Der Film weicht deutlicher von der Vorlage ab als es an dieser kurzen Inhaltsangabe erkennbar ist. Zunächst einmal verlegt Hitchcock den Schauplatz (wie schon in „The Trouble With Harry“) aus England in die USA, in diesem Falle aus der tristen Witterung des britischen Jahreswechsels ins sonnige Kalifornien. In der Tat ist der Film eine lichtvolle Angelegenheit, während der Roman die tiefsten Abgründe der menschlichen Natur auslotet. Als die Handlung bereits abgeschlossen scheint, öffnet sich eine weitere moralische Falltür und reißt buchstäblich alles in die Tiefe, was noch übrig ist. Obwohl sämtliche Figuren geradezu liebevoll und mit Witz und großem Verständnis gezeichnet werden, ist „The Rainbird Pattern“ eine tiefschwarze Parabel.
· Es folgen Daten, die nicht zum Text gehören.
Lemma linked_delete bs slot s d : linked (delete slot bs) s d ↔ linked bs s d ∧ d ≠ slot.
Proof.
  unfold linked. destruct (decide (d = slot)) as [->|Hne].
  - rewrite lookup_delete_eq. naive_solver.
  - rewrite lookup_delete_ne by done. naive_solver.
Qed.

(** The converse links and the entries, from a description of the entries. *)
Lemma exact_intro bs m :
  keyed bs → (∀ s d, d ∈ default ∅ (m !! s) ↔ linked bs s d) →
  (∀ s, is_Some (bs !! s) → is_Some (m !! s)) → (∀ s, m !! s = Some ∅ → is_Some (bs !! s)) → exact bs m.
Proof.
  intros Hk Hl Hi He. split; [done|done|]. intros s. split.
  - intros [D HD]. destruct (decide (D = ∅)) as [->|[d Hd]%set_choose_L]; [left; by apply He|].
    right. exists d. apply Hl. by rewrite HD.
  - intros [?|[d Hd%Hl]]; [by apply Hi|]. destruct (m !! s); [eauto|]. cbn in Hd. set_solver.
Qed.

Lemma exact_delete bs m m' slot b :
  exact bs m → bs !! slot = Some b →
  (∀ s, m' !! s = if decide (s ∈ proper_ancestors b)
                  then let d := default ∅ (m !! s) ∖ {[slot]} in
                       if bool_decide (d = ∅) && bool_decide (delete slot bs !! s = None) then None else Some d
                  else m !! s) →
  exact (delete slot bs) (if decide (m' !! slot = Some ∅) then delete slot m' else m').
Proof.
  intros [Hk Hl He] Hb Hm'.
  assert (slot ∉ proper_ancestors b) as Hself by (rewrite proper_ancestors_elem, (Hk _ _ Hb); tauto).
  assert (∀ s d, d ∈ default ∅ (m' !! s) ↔ linked bs s d ∧ d ≠ slot) as Hl'.
  { intros s d. rewrite Hm', <-Hl. destruct (decide (s ∈ proper_ancestors b)) as [Hs|Hs].
    - cbn zeta. destruct (bool_decide_reflect (default ∅ (m !! s) ∖ {[slot]} = ∅)); cbn [andb];
        [destruct (bool_decide _)|]; cbn; set_solver.
    - split; [|tauto]. intros Hd. split; [done|]. intros ->. apply Hl in Hd as (b' & Hb' & ?). congruence. }
  set (m2 := if decide _ then _ else _).
  assert (∀ s, s ≠ slot → m2 !! s = m' !! s) as Hne by (intros s ?; subst m2; case_decide; [by rewrite lookup_delete_ne|done]).
  assert (default ∅ (m2 !! slot) = default ∅ (m' !! slot) ∧ m2 !! slot ≠ Some ∅) as [Heq Hno].
  { subst m2. case_decide as H; [rewrite lookup_delete_eq, H; done|done]. }
  apply exact_intro.
  - intros k b' [_ ?]%lookup_delete_Some. by apply Hk.
  - intros s d. rewrite linked_delete, <-Hl'. destruct (decide (s = slot)) as [->|?]; [by rewrite Heq|by rewrite Hne].
  - intros s. destruct (decide (s = slot)) as [->|Hs]; [rewrite lookup_delete_eq; by intros [? ?]|].
    rewrite Hne, Hm' by done. intros Hi. rewrite (bool_decide_false (delete slot bs !! s = None)) by (destruct Hi; congruence).
    cbn zeta. rewrite ?andb_false_r. case_decide; [eauto|]. apply He. left. by rewrite lookup_delete_ne in Hi.
  - intros s. destruct (decide (s = slot)) as [->|Hs]; [done|]. rewrite Hne, Hm' by done. case_decide as Hin.
    + cbn zeta. destruct (bool_decide_reflect (delete slot bs !! s = None)) as [|Hn]; [|intros _; by apply not_eq_None_Some].
      destruct (bool_decide_reflect (default ∅ (m !! s) ∖ {[slot]} = ∅)); cbn; [done|congruence].
    + intros Hms. rewrite lookup_delete_ne by done. destruct (proj1 (He s) ltac:(eauto)) as [?|[d Hd%Hl]]; [done|].
      rewrite Hms in Hd. cbn in Hd. set_solver.
Qed.

Lemma forks_remove_spec slot f :
  inv f →
  ∃ f', remove slot f = (f', Ok (banks f !! slot)) ∧ inv f' ∧ banks f' = delete slot (banks f) ∧ root f' = root f.
Proof.
  intros Hi. unfold remove. unfold mbind at 1, st_bind. cbn [get]. destruct (banks f !! slot) as [b|] eqn:Hb.
  2: { exists f. split_and!; [done|done|by rewrite delete_id|done]. }
  destruct (remove_links_spec slot (delete slot (banks f)) (proper_ancestors b) (descendants f)) as (m' & Hr & Hm').
  { apply proper_ancestors_NoDup. }
  { intros p Hp. apply (exact_entries _ _ Hi). right. exists slot, b. done. }
  pose proof (exact_delete _ _ _ _ _ Hi Hb Hm') as He. pose proof (Hm' slot) as Hs.
  rewrite decide_False in Hs by (rewrite proper_ancestors_elem, (exact_keys _ _ Hi _ _ Hb); tauto).
  destruct (proj2 (exact_entries _ _ Hi slot) ltac:(left; eauto)) as [D HD]. rewrite HD in Hs.
  unfold mbind, st_bind, put, get, lift, modify. cbn [banks with_banks descendants]. rewrite Hr. cbn [fst snd].
  rewrite Hs. cbn [unwrap]. rewrite Hs in He.
  destruct (bool_decide_reflect (D = ∅)) as [->|Hne].
  - rewrite decide_True in He by done. eexists. split_and!; [done|exact He|done|done].
  - rewrite decide_False in He by congruence. eexists. split_and!; [done|exact He|done|done].
Qed.

(** ** A new root *)

(** A bank is on a rooted path: the root, a bank after it, or a bank before it
    that is not below the highest confirmed root. *)
Definition rooted (r hcr : Slot) (rb : ForkBank) (s : Slot) (b : ForkBank) : Prop :=
  s = r ∨ r ∈ fb_ancestors b ∨ (s < r ∧ hcr <= s ∧ s ∈ fb_ancestors rb).

#[export] Instance rooted_dec r hcr rb s b : Decision (rooted r hcr rb s b).
Proof. unfold rooted. apply _. Defined.

Lemma linked_known bs s d b : bs !! d = Some b → fb_slot b = d → linked bs s d ↔ s ∈ fb_ancestors b ∧ s ≠ d.
Proof. intros Hd Hb. unfold linked. rewrite Hd, <-Hb. setoid_rewrite proper_ancestors_elem. naive_solver. Qed.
Ihr Titel (sinngemäß: Das charakterliche Muster der Familie Rainbird) würde auch zum Film passen, der Titel „Family Plot“ (was sowohl „Familien-Geschichte“ als auch „Familien-Intrige“ bedeutet), wäre für das Buch verfehlt. (Die Blödigkeit des deutschen Romantitels soll uns hier nicht weiter beschäftigen.)
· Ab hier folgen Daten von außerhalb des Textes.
(* ===== verification/ForkOps.v ===== *)
(** * Batches of update operations

    An operation changes the node it names only, and an aggregation reads the
    node's children, whose keys are greater.  Processed from the greatest key
    down, a batch therefore leaves every node as its own operations make it
    from its old state and the final state of its children. *)

From S2P Require Import Prelude Account Sysvar ForkChoice ForkTree.

Module fork_ops.
Import fork_choice fork_tree.
Implicit Types (m : gmap (Z * Z) ForkInfo) (k p c a b r : Z * Z) (i j : ForkInfo).

(** ** The order of keys *)

Lemma key_ltb_spec a b : key_ltb a b = true ↔ a.1 < b.1 ∨ a.1 = b.1 ∧ a.2 < b.2.
Proof.
  unfold key_ltb. rewrite orb_true_iff, andb_true_iff, !Z.ltb_lt, Z.eqb_eq. done.
Qed.

Lemma key_ltb_false a b : key_ltb a b = false ↔ b.1 < a.1 ∨ a.1 = b.1 ∧ b.2 <= a.2.
Proof. rewrite <-not_true_iff_false, key_ltb_spec. lia. Qed.

Lemma key_eq_spec a b : a = b ↔ a.1 = b.1 ∧ a.2 = b.2.
Proof. destruct a, b; cbn. naive_solver. Qed.

Lemma key_ltb_irrefl a : key_ltb a a = false.
Proof. rewrite key_ltb_false. lia. Qed.

Lemma key_ltb_trans a b c : key_ltb a b = true → key_ltb b c = true → key_ltb a c = true.
Proof. rewrite !key_ltb_spec. lia. Qed.

Lemma key_ltb_total a b : key_ltb a b = false → key_ltb b a = true ∨ a = b.
Proof. rewrite key_ltb_false, key_ltb_spec, key_eq_spec. lia. Qed.

Abbreviation Op := ((Z * Z) * UpdateLabel * UpdateOperation)%type (only parsing).

Lemma op_after_spec (x y : Op) :
  op_after x y = true ↔
  key_ltb y.1.1 x.1.1 = true ∨ x.1.1 = y.1.1 ∧ key_ltb (label_code x.1.2) (label_code y.1.2) = false.
Proof.
  destruct x as [[k l] o], y as [[k' l'] o']. cbn.
  rewrite orb_true_iff, andb_true_iff, bool_decide_eq_true, negb_true_iff. done.
Qed.

Lemma op_after_total (x y : Op) : op_after x y = false → op_after y x = true.
Proof.
  rewrite <-not_true_iff_false, !op_after_spec, <-!not_true_iff_false, !key_ltb_spec, !key_eq_spec.
  destruct x as [[k l] o], y as [[k' l'] o']. cbn. lia.
Qed.

Lemma op_after_trans (x y z : Op) : op_after x y = true → op_after y z = true → op_after x z = true.
Proof.
  rewrite !op_after_spec, <-!not_true_iff_false, !key_ltb_spec, !key_eq_spec.
  destruct x as [[k l] o], y as [[k' l'] o'], z as [[k'' l''] o'']. cbn. lia.
Qed.

Lemma into_iter_rev_sorted (ops : gmap ((Z * Z) * UpdateLabel) UpdateOperation) :
  StronglySorted op_after (into_iter_rev ops).
Proof. apply sort_by_sorted; [apply op_after_total|apply op_after_trans]. Qed.

Lemma into_iter_rev_elem (ops : gmap ((Z * Z) * UpdateLabel) UpdateOperation) k l op :
  (k, l, op) ∈ into_iter_rev ops ↔ ops !! (k, l) = Some op.
Proof. unfold into_iter_rev. rewrite sort_by_elem. apply elem_of_map_to_list. Qed.

Lemma into_iter_rev_NoDup (ops : gmap ((Z * Z) * UpdateLabel) UpdateOperation) : NoDup (into_iter_rev ops).
Proof. unfold into_iter_rev. rewrite sort_by_Permutation. apply NoDup_map_to_list. Qed.

(** ** One operation *)

Definition aggregation {E : Type} m k i : res E Aggregated :=
  foldM (aggregate_child m k) (mkAggregated (stake_voted_at i) 0 k k false) (children i).

Definition valid_info k (valid_slot : Slot) i : ForkInfo :=
  let i := update_with_newly_valid_ancestor valid_slot i in
  if k.1 =? valid_slot then with_validity (latest_invalid_ancestor i) true i else i.

(** What an operation makes of the node it names. *)
Definition op_info {E : Type} m k (op : UpdateOperation) i : res E ForkInfo :=
  match op with
  | MarkValid s => Ok (valid_info k s i)
  | MarkInvalid s => update_with_newly_invalid_ancestor s i
  | Aggregate => a ← aggregation m k i; Ok (aggregate_info a i)
  | Add s => Ok (with_stakes (add64 (stake_voted_at i) s) (add64 (stake_voted_subtree i) s) i)
  | Subtract s => Ok (with_stakes (sub64 (stake_voted_at i) s) (sub64 (stake_voted_subtree i) s) i)
  end.

Definition run_op {E : Type} m (x : Op) : res E (gmap (Z * Z) ForkInfo) :=
  match m !! x.1.1 with
  | None => Ok m
  | Some i => i' ← op_info m x.1.1 x.2 i; Ok (<[x.1.1 := i']> m)
  end.

Lemma with_infos_id f : with_infos (fork_infos f) f = f.
Proof. by destruct f. Qed.

Lemma alter_insert (g : ForkInfo → ForkInfo) m k i : m !! k = Some i → alter g k m = <[k := g i]> m.
Proof.
  intros Hi. apply map_eq. intros k'. destruct (decide (k = k')) as [->|].
  - by rewrite lookup_alter_eq, Hi, lookup_insert_eq.
  - by rewrite lookup_alter_ne, lookup_insert_ne.
Qed.

Lemma alter_None (g : ForkInfo → ForkInfo) m k : m !! k = None → alter g k m = m.
Proof.
  intros Hi. apply map_eq. intros k'. destruct (decide (k = k')) as [->|].
  - by rewrite lookup_alter_eq, Hi.
  - by rewrite lookup_alter_ne.
Qed.

Lemma process_operation_run k l op f :
  match run_op (E:=Empty_set) (fork_infos f) (k, l, op) with
  | Ok m' => process_operation k op f = (with_infos m' f, Ok tt)
  | Err _ => False
  | Panic => process_operation k op f = (f, Panic)
  end.
Proof.
  unfold run_op. cbn [fst snd].
  unfold process_operation, add_slot_stake, subtract_slot_stake, mark_fork_valid, mark_fork_invalid, aggregate_slot,
    update_infos, modify, lift, get, mbind, st_bind, mret, st_ret.
  destruct (fork_infos f !! k) as [i|] eqn:Hi.
  - destruct op as [s|s|s|s|]; cbn.
    + by rewrite (alter_insert _ _ _ _ Hi).
    + by rewrite Hi.
    + unfold update_with_newly_invalid_ancestor.
      rewrite Hi. destruct (is_duplicate_confirmed i); [done|].
      by destruct (latest_invalid_ancestor i) as [l0|]; [destruct (l0 <? s)|].
    + by rewrite (alter_insert _ _ _ _ Hi).
    + rewrite Hi. fold (aggregation (E:=Empty_set) (fork_infos f) k i).
      by destruct (aggregation (fork_infos f) k i) as [a|[]|].
  - by destruct op as [s|s|s|s|]; cbn; rewrite ?alter_None, ?Hi, ?with_infos_id by done.
Qed.

Lemma op_info_shape {E} m k op i i' : op_info (E:=E) m k op i = Ok i' → shape i' = shape i.
Proof.
  destruct op as [s|s|s|s|]; cbn; [by intros [= <-]| | |by intros [= <-]|].
  - intros [= <-]. unfold valid_info, update_with_newly_valid_ancestor.
    destruct (latest_invalid_ancestor i) as [l|]; [destruct (l <=? s)|]; by destruct (k.1 =? s).
  - unfold update_with_newly_invalid_ancestor. destruct (is_duplicate_confirmed i); [done|].
    destruct (latest_invalid_ancestor i) as [l|]; [destruct (l <? s)|]; by intros [= <-].
  - intros (a & _ & [= <-])%res_bind_Ok. unfold aggregate_info. by destruct (agg_confirmed a).
Qed.

Lemma run_op_shape {E} m x m' : run_op (E:=E) m x = Ok m' → same_shape m m'.
Proof.
  unfold run_op. destruct (m !! x.1.1) as [i|] eqn:Hi; [|by intros [= <-]].
  intros (i' & Hop%op_info_shape & [= <-])%res_bind_Ok. unfold same_shape.
  rewrite fmap_insert, Hop. symmetry. apply insert_id. by rewrite lookup_fmap, Hi.
Qed.

Lemma run_op_other {E} m x m' k : run_op (E:=E) m x = Ok m' → k ≠ x.1.1 → m' !! k = m !! k.
Proof.
  unfold run_op. destruct (m !! x.1.1) as [i|] eqn:Hi; [|by intros [= <-]].
  intros (i' & _ & [= <-])%res_bind_Ok Hk. by apply lookup_insert_ne.
Qed.

(** ** Lists of operations *)

Definition run_ops {E : Type} m (l : list Op) : res E (gmap (Z * Z) ForkInfo) := foldM run_op m l.

Lemma process_operations_run l f :
  match run_ops (E:=Empty_set) (fork_infos f) l with
  | Ok m' => process_operations l f = (with_infos m' f, Ok tt)
  | Err _ => False
  | Panic => ∃ f', process_operations l f = (f', Panic)
  end.
Proof.
  unfold run_ops. revert f. induction l as [|[[k lb] op] l IH]; intros f; cbn [foldM process_operations].
  { by rewrite with_infos_id. }
  pose proof (process_operation_run k lb op f) as H.
  destruct (run_op (fork_infos f) (k, lb, op)) as [m1|[]|]; cbn [mbind res_bind].
  - unfold mbind, st_bind. rewrite H. specialize (IH (with_infos m1 f)). cbn [fork_infos with_infos] in IH.
    by destruct (foldM run_op m1 l) as [m2|[]|].
  - unfold mbind, st_bind. rewrite H. by exists f.
Qed.

Lemma run_ops_shape {E} m l m' : run_ops (E:=E) m l = Ok m' → same_shape m m'.
Proof.
  unfold run_ops. revert m. induction l as [|x l IH]; intros m; cbn; [by intros [= <-]|].
  intros (m1 & H1%run_op_shape & H2%IH)%res_bind_Ok. by etrans.
Qed.

Lemma run_ops_other {E} m l m' k :
  run_ops (E:=E) m l = Ok m' → (∀ x, x ∈ l → x.1.1 ≠ k) → m' !! k = m !! k.
Proof.
  unfold run_ops. revert m. induction l as [|x l IH]; intros m; cbn; [by intros [= <-]|].
  intros (m1 & H1 & H2)%res_bind_Ok Hk. rewrite (IH m1 H2); [|intros; apply Hk; by right].
  eapply run_op_other; [done|]. intros ->. by eapply Hk; [left|].
Qed.

Lemma op_info_ext {E} m m' k op i :
  (∀ c, c ∈ children i → m !! c = m' !! c) → op_info (E:=E) m k op i = op_info m' k op i.
Proof.
  intros H. destruct op; cbn; try done. unfold aggregation. f_equal.
  apply foldM_ext. intros a c Hc. unfold aggregate_child. by rewrite H.
Qed.

(** The operations on one node. *)
Definition ops_at (l : list Op) k : list Op := filter (λ x : Op, x.1.1 = k) l.

Lemma run_ops_local {E} m r l m' :
  tree_ok m r → StronglySorted op_after l → run_ops (E:=E) m l = Ok m' →
  ∀ k i, m !! k = Some i → ∃ i', m' !! k = Some i' ∧
    foldM (λ i x, op_info (E:=E) m' k x.2 i) i (ops_at l k) = Ok i'.
Proof.
  intros HT Hs. revert m HT. induction Hs as [|x l Hs IH Hx]; intros m HT Hrun k i Hi; cbn in Hrun.
  { injection Hrun as <-. by exists i. }
  apply res_bind_Ok in Hrun as (m1 & H1 & H2). pose proof (run_op_shape _ _ _ H1) as Hshape.
  pose proof (tree_ok_shape _ _ _ Hshape HT) as HT1. unfold ops_at. rewrite filter_cons.
  destruct (decide (x.1.1 = k)) as [Hk|Hk]; cbn.
  - unfold run_op in H1. rewrite Hk, Hi in H1. apply res_bind_Ok in H1 as (i1 & Hop & [= <-]).
    destruct (IH _ HT1 H2 k i1) as (i' & Hi' & Hf); [apply lookup_insert_eq|]. exists i'. split; [done|].
    rewrite (op_info_ext m' m); [rewrite Hop; exact Hf|]. intros c Hc.
    destruct (t_child _ _ HT k i c Hi Hc) as (j & Hj & Hp). pose proof (t_slots _ _ HT c j k Hj Hp).
    rewrite (run_ops_other _ _ _ c H2); [apply lookup_insert_ne; intros ->; lia|].
    intros y Hy <-. rewrite Forall_forall in Hx. specialize (Hx y Hy). apply Is_true_true in Hx.
    apply op_after_spec in Hx as [Hx|[Hx _]]; [apply key_ltb_spec in Hx|]; rewrite Hk in Hx; [lia|].
    rewrite <-Hx in *. lia.
  - apply (IH m1 HT1 H2). by rewrite (run_op_other _ _ _ k H1).
Qed.

Lemma ops_at_labels (ops : gmap ((Z * Z) * UpdateLabel) UpdateOperation) k (ls : list UpdateLabel) :
  StronglySorted (λ l l', key_ltb (label_code l') (label_code l) = true) ls →
  (∀ l, is_Some (ops !! (k, l)) → l ∈ ls) →
  ops_at (into_iter_rev ops) k = omap (λ l, (λ op, (k, l, op)) <$> ops !! (k, l)) ls.
Proof.
  intros Hls Hin.
  assert (Helem : ∀ x, x ∈ omap (λ l, (λ op, (k, l, op)) <$> ops !! (k, l)) ls ↔
                       x.1.1 = k ∧ x ∈ into_iter_rev ops).
  { intros [[k' l] op]. rewrite list_elem_of_omap, into_iter_rev_elem. split.
    - intros (l' & _ & (op' & Hop & [= -> -> ->])%fmap_Some). done.
    - cbn. intros [-> Hop]. exists l. rewrite Hop. split; [|done]. apply Hin. eauto. }
  apply (StronglySorted_unique_strong op_after).
  - intros [[k1 l1] o1] [[k2 l2] o2] [Hk1 H1]%list_elem_of_filter [Hk2 H2]%Helem Ha Hb. cbn in Hk1, Hk2. subst k1 k2.
    apply Is_true_true in Ha, Hb. apply op_after_spec in Ha, Hb. cbn in Ha, Hb. rewrite key_ltb_irrefl in Ha, Hb.
    assert (label_code l1 = label_code l2) as Hl.
    { destruct Ha as [|[_ Ha]], Hb as [|[_ Hb]]; try done. apply key_ltb_total in Ha as [Ha|Ha]; [|done].
      by rewrite Ha in Hb. }
    assert (l1 = l2) as <-. { apply (f_equal label_decode) in Hl. by destruct l1, l2; cbn in Hl; simplify_eq. }
    apply into_iter_rev_elem in H1, H2. by simplify_eq.
  - eapply StronglySorted_filter; [|apply into_iter_rev_sorted]. done.
  - clear Hin Helem. induction Hls as [|l ls Hls IH HF]; cbn; [constructor|].
    destruct (ops !! (k, l)) as [op|]; cbn; [|done]. constructor; [done|]. apply Forall_forall.
    intros x (l' & Hl' & (op' & _ & ->)%fmap_Some)%list_elem_of_omap. apply Is_true_true, op_after_spec. right.
    split; [done|]. cbn. rewrite Forall_forall in HF. specialize (HF l' Hl').
    apply not_true_iff_false. intros Hlt. pose proof (key_ltb_trans _ _ _ Hlt HF) as Hii. by rewrite key_ltb_irrefl in Hii.
  - apply NoDup_Permutation.
    + apply NoDup_filter, into_iter_rev_NoDup.
    + assert (Hn : NoDup ls).
      { clear -Hls. induction Hls as [|l ls Hls IH HF]; constructor; [|done]. intros Hl.
        rewrite Forall_forall in HF. specialize (HF l Hl). by rewrite key_ltb_irrefl in HF. }
      clear -Hn. induction Hn as [|l ls Hl Hn IH]; cbn; [constructor|].
      destruct (ops !! (k, l)) as [op|]; cbn; [|done]. constructor; [|done].
      intros (l' & Hl' & (op' & _ & [= ->])%fmap_Some)%list_elem_of_omap. done.
    + intros x. unfold ops_at. by rewrite Helem, list_elem_of_filter.
Qed.
End fork_ops.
Die Blanche Tyler des Romans ist nicht nur tatsächlich seherisch begabt, sie ist überhaupt eine überaus gescheite Person, deren psychologisches Geschick als Geschäftsfrau des Übersinnlichen beträchtlich ist. Um ihre reiche Kundin nicht zu verschrecken, sieht sie von allzu vollmundigen Versprechungen ab und räumt ihr sogar eine unbezahlte Probewoche ein. Blanches Lover George ist etwas weniger hemdsärmelig als der von Burce Dern gespielte arbeitslose Schauspieler und Taxifahrer. Obwohl das Paar im Roman getrennte Haushalte hat, genießt es ein erfülltes Sexleben.
Im Roman sind es drei Handlungslinien, die wir verfolgen. Im Film spielen die Ermittler nur am Rande reine Rolle, wir merken uns nicht mal ihre Namen. Die Szene, in der sie das jüngst freigekommene Entführungsopfer verhören ist sehr witzig und rafft ganze Romankapitel kunstvoll zusammen (man spürt die Kunst des Drehbuchautors Ernest Lehman).
Im Film kreuzen sich die Wege der beiden Gaunerpärchen früh und dramaturgisch geschickt. Der von William Devane mit gepflegter Widerwärtigkeit gespielte Diamantenhändler sieht im Vergleich zu seinem literarischen Vorbild wie ein Kleinkrimineller aus: Eddie Shoebridge ist ein menschenfeindlicher Öko-Philosoph, der sein schäbiges Treiben als Ausleben einer höheren Religion betrachtet. Er ist im Umgang mit seiner ahnungslosen Mitwelt derart gesellig und einnehmend, dass er ein ganz besonders dankbares Modell für einen Hitchcock-Schurken abgegeben hätte. Nur wäre das ein ganz anderer Film geworden. Seine Enttarnung verläuft entsprechend brutal und verstörend. Er hinterlässt einen Sohn. Und der ist entschlossen, das Rainbird-Muster weiterzuspinnen.